The introduction and routine use of pulse oximetry in infants with mild to moderate bronchiolitis in the 1980s and 1990s coincided with more than a doubling of hospitalization rates for the disorder. Moreover, the somewhat arbitrary cutoff point of 90% oxygen saturation, which triggers the use of supplemental oxygen, has never been shown to correlate with bronchiolitis progression, yet many mildly ill infants are hospitalized solely because of that reading. Even expert opinion "cautions against overreliance on oximetry and argues for the use of clinical judgment when making disposition determinations," the investigators noted.

They performed this prospective, randomized, double-blind trial to determine whether artificially raising the pulse oximetry reading displayed to emergency department (ED) clinicians by an amount of "minor importance" would lead to fewer unnecessary hospitalizations in 213 otherwise healthy infants (aged 4-12 months) presenting to a single tertiary care pediatric ED during a 5-year period. The 13 physicians who cared for these patients were blinded to the study protocol and ordered supplemental oxygen and pharmacotherapy at their own discretion.

All the infants had a true oxygen saturation of 88% or higher, as well as comparable clinical characteristics and Respiratory Disease Assessment Instrument scores.
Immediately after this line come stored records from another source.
(** * Lighthouse: the command-line runner and the colour-contrast audit

    A shallow embedding of two source files of the repository:

    - [lighthouse-core/audits/color-contrast.js], the accessibility audit
      that looks for a [color-contrast] violation among the collected
      artifacts (module [ColorContrast] below);
    - the command-line entry point (TypeScript), which resolves a debugging
      port, launches Chrome, runs Lighthouse over a list of URLs one at a
      time, and maps failures and SIGINT to process exit codes (module
      [Cli] below).

    The audit is a pure function.  The command-line runner is asynchronous
    JavaScript: it is embedded in a small monad of tasks that threads the
    mutable store, a logical clock and a log of time-stamped events, with
    the behaviour of every external collaborator supplied by an
    environment record. *)

From Stdlib Require Import String List ZArith Lia Bool Arith PeanoNat.
From Stdlib Require DecimalString.
Import ListNotations.

Local Open Scope string_scope.
Local Open Scope list_scope.

(** Decimal rendering of a JavaScript integer inside a template literal. *)
Definition string_of_nat (n : nat) : string :=
  DecimalString.NilEmpty.string_of_uint (Nat.to_uint n).

Definition string_of_Z (z : Z) : string :=
  DecimalString.NilZero.string_of_int (Z.to_int z).

Arguments string_of_nat : simpl never.
Arguments string_of_Z : simpl never.

(* ================================================================== *)
(** * The colour-contrast audit *)
(* ================================================================== *)

Module ColorContrast.

(** One entry of [artifacts.Accessibility.violations].  The audit reads
    [id], [help] and the length of [nodes]; a node is kept as the
    string that describes the failing element. *)
Record Violation : Type := mkViolation {
  id : string;
  help : string;
  nodes : list string
}.

(** [artifacts.Accessibility]; [violations] may be absent, in which
    case the audit substitutes the empty array. *)
Record AccessibilityArtifact : Type := mkAccessibility {
  violations : option (list Violation)
}.

Record Artifacts : Type := mkArtifacts {
  Accessibility : AccessibilityArtifact
}.

(** The [extendedInfo] field of the object handed to
    [generateAuditResult]. *)
Record ExtendedInfo (Format : Type) : Type := mkExtendedInfo {
  formatter : Format;
  value : option Violation
}.

(** The object literal the audit builds; [rule] being [undefined] is
    [None]. *)
Record AuditInit (Format : Type) : Type := mkAuditInit {
  rawValue : bool;
  debugString : string;
  extendedInfo : ExtendedInfo Format
}.

Arguments mkExtendedInfo {Format} _ _.
Arguments formatter {Format} _.
Arguments value {Format} _.
Arguments mkAuditInit {Format} _ _ _.
Arguments rawValue {Format} _.
Arguments debugString {Format} _.
Arguments extendedInfo {Format} _.

(** [result => result.id === 'color-contrast'] *)
Definition is_color_contrast (result : Violation) : bool :=
  String.eqb (id result) "color-contrast".

(** [static createDebugString(rule)] *)
Definition createDebugString (rule : option Violation) : string :=
  match rule with
  | None => ""
  | Some rule =>
      let elementsStr :=
        if Nat.eqb (length (nodes rule)) 1 then "element" else "elements" in
      (help rule ++ " (Failed on " ++ string_of_nat (length (nodes rule))
         ++ " " ++ elementsStr ++ ")")%string
  end.

(** [artifacts.Accessibility.violations || []]: every array is truthy,
    so only an absent value is replaced. *)
Definition violations_or_empty (artifacts : Artifacts) : list Violation :=
  match violations (Accessibility artifacts) with
  | Some vs => vs
  | None => []
  end.

Section Audit.

(** [Audit.generateAuditResult] and the formatter constant
    [Formatter.SUPPORTED_FORMATS.ACCESSIBILITY] live in files that are
    not part of this development; the audit is parametric in both. *)
Variable Format : Type.
Variable ACCESSIBILITY : Format.
Variable AuditResult : Type.
Variable generateAuditResult : AuditInit Format -> AuditResult.

(** The object literal of [static audit(artifacts)]. *)
Definition audit_init (artifacts : Artifacts) : AuditInit Format :=
  let violations := violations_or_empty artifacts in
  let rule := find is_color_contrast violations in
  mkAuditInit
    (match rule with None => true | Some _ => false end)
    (createDebugString rule)
    (mkExtendedInfo ACCESSIBILITY rule).

(** [static audit(artifacts)] *)
Definition audit (artifacts : Artifacts) : AuditResult :=
  generateAuditResult (audit_init artifacts).

End Audit.

(** *** Sample artifacts *)

Definition other_violation : Violation :=
  mkViolation "image-alt" "Images must have alternate text" ["img"].

Definition contrast_violation (failing : list string) : Violation :=
  mkViolation "color-contrast"
              "Elements must have sufficient color contrast" failing.

Definition failing_artifacts : Artifacts :=
  mkArtifacts
    (mkAccessibility
       (Some [other_violation; contrast_violation ["a"; "p"]])).

Definition failing_once_artifacts : Artifacts :=
  mkArtifacts
    (mkAccessibility
       (Some [contrast_violation ["a"]; other_violation])).

End ColorContrast.

(* ================================================================== *)
(** * The command-line runner *)
(* ================================================================== *)

Module Cli.

(** ** Constants of the module *)

Definition _SIGINT : string := "SIGINT".
Definition _ERROR_EXIT_CODE : Z := 130.
Definition _RUNTIME_ERROR_CODE : Z := 1.
Definition _PROTOCOL_TIMEOUT_EXIT_CODE : Z := 67.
The oxygen saturation reading was accurately displayed to treating clinicians in the 108 infants who were randomly assigned to "true" oximetry. In the other 105 infants, the oxygen saturation reading was increased by 3 points and displayed to treating clinicians.

All the infants in the study underwent concealed continuous oximetry for safety reasons. These hidden monitors were programmed to sound an alarm if oxygen saturation dropped to less than 92%, which would prompt a thorough clinical reassessment.

The primary outcome of the study was hospitalization for bronchiolitis within 72 hours of enrollment due to concerns about respiratory distress. This occurred in 41% of infants in the true-oximetry group, compared with only 25% of those whose oximetry reading was artificially increased – a significant 16% difference. Yet the medical outcomes of the two study groups were comparable, Dr. Schuh and her associates reported.

"Our results suggest an even lower cutoff might be appropriate and that among children with saturation levels of 88% and higher, disposition determination should be based primarily on the degree of respiratory distress and hydration status, rather than on a particular saturation value," they said.

This study was supported by the Thrasher Research Fund and the Physicians’ Services Incorporated Foundation; Masimo provided the oximeters but played no role in the design or conduct of the study. Dr. Schuh and her associates reported that they had no financial conflicts of interest.